* **TASK DESCRIPTION**:
Transcribe exactly everything in the data below from the line containing "refreshed in between, brings" down to the line containing "intros Hnd Hrow Hr Hu Hs H2", both lines included and nothing further.

(Beginning of INFORMATION GIVEN)

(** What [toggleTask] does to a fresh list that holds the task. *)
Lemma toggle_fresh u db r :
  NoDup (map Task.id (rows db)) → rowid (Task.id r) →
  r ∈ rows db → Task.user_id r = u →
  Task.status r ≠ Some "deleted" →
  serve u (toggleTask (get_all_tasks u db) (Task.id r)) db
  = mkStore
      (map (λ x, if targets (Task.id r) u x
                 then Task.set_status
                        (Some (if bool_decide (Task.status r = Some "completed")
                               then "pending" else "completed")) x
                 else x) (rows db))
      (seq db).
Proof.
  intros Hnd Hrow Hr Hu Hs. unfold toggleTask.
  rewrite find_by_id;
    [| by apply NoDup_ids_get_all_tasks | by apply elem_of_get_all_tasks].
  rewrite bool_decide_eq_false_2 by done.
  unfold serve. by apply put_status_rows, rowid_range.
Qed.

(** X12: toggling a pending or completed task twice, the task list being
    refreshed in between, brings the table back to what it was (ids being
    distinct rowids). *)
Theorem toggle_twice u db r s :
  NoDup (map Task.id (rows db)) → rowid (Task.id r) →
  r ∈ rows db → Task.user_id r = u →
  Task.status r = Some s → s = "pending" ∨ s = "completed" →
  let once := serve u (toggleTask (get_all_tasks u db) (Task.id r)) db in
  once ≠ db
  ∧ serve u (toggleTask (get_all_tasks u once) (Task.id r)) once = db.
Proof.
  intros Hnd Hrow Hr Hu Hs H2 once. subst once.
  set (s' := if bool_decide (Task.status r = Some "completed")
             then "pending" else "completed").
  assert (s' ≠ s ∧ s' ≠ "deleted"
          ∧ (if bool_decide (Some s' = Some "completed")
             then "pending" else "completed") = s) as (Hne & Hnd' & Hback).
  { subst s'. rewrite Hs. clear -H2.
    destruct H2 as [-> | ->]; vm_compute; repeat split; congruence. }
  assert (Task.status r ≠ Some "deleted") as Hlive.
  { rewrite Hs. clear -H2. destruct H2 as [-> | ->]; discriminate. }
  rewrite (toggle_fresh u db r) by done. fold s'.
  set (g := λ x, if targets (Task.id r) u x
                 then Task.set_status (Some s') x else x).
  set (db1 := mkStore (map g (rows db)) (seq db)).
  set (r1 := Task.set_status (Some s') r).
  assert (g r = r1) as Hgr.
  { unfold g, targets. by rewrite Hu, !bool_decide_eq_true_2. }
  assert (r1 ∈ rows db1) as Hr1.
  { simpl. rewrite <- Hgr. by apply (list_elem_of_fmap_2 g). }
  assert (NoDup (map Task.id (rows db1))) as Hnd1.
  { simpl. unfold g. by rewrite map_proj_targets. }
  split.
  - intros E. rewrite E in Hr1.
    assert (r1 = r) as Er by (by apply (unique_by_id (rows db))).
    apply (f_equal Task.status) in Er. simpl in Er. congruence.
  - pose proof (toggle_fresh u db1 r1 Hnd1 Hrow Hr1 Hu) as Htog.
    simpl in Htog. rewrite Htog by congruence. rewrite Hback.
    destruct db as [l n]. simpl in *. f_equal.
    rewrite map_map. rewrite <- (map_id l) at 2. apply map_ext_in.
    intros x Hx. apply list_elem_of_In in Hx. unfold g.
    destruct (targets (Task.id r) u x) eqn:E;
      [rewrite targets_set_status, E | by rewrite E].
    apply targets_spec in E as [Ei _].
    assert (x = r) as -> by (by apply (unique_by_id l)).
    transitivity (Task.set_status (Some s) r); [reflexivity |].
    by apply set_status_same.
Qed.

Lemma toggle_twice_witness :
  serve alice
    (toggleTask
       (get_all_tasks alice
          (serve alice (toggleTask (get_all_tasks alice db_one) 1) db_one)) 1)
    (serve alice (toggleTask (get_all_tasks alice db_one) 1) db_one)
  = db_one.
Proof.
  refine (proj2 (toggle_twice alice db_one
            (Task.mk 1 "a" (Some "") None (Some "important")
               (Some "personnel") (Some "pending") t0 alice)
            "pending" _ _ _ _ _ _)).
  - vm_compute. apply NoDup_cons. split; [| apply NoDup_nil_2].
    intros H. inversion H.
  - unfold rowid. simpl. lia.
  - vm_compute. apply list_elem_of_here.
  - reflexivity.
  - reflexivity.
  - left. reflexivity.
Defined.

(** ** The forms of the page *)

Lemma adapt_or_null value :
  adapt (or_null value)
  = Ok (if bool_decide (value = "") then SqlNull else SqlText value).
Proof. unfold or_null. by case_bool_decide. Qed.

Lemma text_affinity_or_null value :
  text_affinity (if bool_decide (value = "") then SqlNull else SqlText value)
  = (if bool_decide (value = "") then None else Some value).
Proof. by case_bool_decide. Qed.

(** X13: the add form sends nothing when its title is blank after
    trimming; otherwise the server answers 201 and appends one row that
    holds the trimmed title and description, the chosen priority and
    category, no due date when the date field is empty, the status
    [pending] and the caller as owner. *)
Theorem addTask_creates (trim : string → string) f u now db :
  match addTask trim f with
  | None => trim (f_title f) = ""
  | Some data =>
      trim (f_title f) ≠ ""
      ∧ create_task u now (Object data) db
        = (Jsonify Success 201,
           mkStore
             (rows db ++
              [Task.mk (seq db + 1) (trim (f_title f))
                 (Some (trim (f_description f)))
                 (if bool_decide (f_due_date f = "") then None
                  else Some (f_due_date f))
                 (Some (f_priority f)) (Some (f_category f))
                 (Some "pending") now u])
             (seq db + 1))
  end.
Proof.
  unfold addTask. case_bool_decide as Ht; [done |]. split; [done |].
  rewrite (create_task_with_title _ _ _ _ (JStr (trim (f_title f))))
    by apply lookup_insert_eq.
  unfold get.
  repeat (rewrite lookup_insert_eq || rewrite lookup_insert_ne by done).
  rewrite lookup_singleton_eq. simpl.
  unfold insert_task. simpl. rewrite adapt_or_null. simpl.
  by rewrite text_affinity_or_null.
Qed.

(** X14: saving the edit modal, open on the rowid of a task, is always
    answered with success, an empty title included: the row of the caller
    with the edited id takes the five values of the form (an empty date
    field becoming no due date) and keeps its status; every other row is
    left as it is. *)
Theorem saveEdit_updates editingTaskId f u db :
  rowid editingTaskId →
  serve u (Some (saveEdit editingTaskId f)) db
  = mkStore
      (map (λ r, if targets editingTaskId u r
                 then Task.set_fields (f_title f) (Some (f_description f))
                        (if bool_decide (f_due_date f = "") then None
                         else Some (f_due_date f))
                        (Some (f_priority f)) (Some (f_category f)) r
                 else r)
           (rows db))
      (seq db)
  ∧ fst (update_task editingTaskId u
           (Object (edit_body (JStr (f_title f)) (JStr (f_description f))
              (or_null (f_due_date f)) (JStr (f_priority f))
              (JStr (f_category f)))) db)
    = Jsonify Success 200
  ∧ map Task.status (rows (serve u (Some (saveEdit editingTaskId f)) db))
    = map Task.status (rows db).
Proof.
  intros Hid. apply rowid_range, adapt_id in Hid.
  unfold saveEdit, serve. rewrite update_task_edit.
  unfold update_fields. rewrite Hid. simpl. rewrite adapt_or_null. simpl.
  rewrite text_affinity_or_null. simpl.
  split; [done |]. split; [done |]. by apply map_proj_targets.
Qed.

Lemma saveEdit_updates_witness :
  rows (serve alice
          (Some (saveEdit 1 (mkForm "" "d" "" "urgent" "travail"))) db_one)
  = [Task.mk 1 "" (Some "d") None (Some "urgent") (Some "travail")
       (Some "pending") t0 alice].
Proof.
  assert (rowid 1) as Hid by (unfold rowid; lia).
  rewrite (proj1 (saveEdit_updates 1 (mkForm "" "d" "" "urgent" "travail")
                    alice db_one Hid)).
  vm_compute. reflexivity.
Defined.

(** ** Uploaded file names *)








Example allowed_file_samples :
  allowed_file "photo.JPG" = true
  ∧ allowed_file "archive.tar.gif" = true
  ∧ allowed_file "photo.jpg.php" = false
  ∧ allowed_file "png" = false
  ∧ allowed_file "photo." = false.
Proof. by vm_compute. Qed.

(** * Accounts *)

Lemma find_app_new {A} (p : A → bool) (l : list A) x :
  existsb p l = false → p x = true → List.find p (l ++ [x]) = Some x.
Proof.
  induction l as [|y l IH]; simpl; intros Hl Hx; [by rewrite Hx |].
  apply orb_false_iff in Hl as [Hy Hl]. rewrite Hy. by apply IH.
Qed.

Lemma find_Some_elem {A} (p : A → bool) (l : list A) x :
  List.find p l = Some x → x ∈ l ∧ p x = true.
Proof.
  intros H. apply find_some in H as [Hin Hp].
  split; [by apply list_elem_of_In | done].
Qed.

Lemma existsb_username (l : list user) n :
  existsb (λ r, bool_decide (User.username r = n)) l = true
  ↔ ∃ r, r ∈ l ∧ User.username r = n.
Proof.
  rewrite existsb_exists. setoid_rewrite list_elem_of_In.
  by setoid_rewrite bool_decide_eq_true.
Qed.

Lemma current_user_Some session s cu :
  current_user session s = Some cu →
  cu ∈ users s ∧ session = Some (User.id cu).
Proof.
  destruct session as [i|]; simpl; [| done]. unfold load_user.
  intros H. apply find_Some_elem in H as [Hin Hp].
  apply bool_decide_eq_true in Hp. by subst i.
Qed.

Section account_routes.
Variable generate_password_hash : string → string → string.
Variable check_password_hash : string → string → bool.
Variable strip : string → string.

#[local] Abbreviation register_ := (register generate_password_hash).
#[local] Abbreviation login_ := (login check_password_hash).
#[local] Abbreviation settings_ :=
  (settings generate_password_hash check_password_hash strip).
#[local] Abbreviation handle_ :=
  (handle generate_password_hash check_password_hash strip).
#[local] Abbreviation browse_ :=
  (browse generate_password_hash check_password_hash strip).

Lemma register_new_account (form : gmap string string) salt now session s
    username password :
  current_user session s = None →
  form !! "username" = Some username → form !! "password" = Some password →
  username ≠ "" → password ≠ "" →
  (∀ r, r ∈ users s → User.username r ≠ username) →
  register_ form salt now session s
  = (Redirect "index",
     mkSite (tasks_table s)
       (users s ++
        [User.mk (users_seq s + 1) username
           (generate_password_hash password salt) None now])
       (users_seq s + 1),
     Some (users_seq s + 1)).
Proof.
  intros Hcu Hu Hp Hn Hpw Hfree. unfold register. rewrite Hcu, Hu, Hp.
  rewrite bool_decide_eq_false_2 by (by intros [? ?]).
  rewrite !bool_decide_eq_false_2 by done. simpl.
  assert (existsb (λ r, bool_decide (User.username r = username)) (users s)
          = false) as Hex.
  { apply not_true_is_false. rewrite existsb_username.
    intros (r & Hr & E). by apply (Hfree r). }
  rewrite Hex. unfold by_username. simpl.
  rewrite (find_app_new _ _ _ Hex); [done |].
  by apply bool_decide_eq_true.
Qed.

(End of INFORMATION GIVEN)

* **ANSWER TO THIS EXERCISE**:
    refreshed in between, brings the table back to what it was (ids being
    distinct rowids). *)
Theorem toggle_twice u db r s :
  NoDup (map Task.id (rows db)) → rowid (Task.id r) →
  r ∈ rows db → Task.user_id r = u →
  Task.status r = Some s → s = "pending" ∨ s = "completed" →
  let once := serve u (toggleTask (get_all_tasks u db) (Task.id r)) db in
  once ≠ db
  ∧ serve u (toggleTask (get_all_tasks u once) (Task.id r)) once = db.
Proof.
  intros Hnd Hrow Hr Hu Hs H2 once. subst once.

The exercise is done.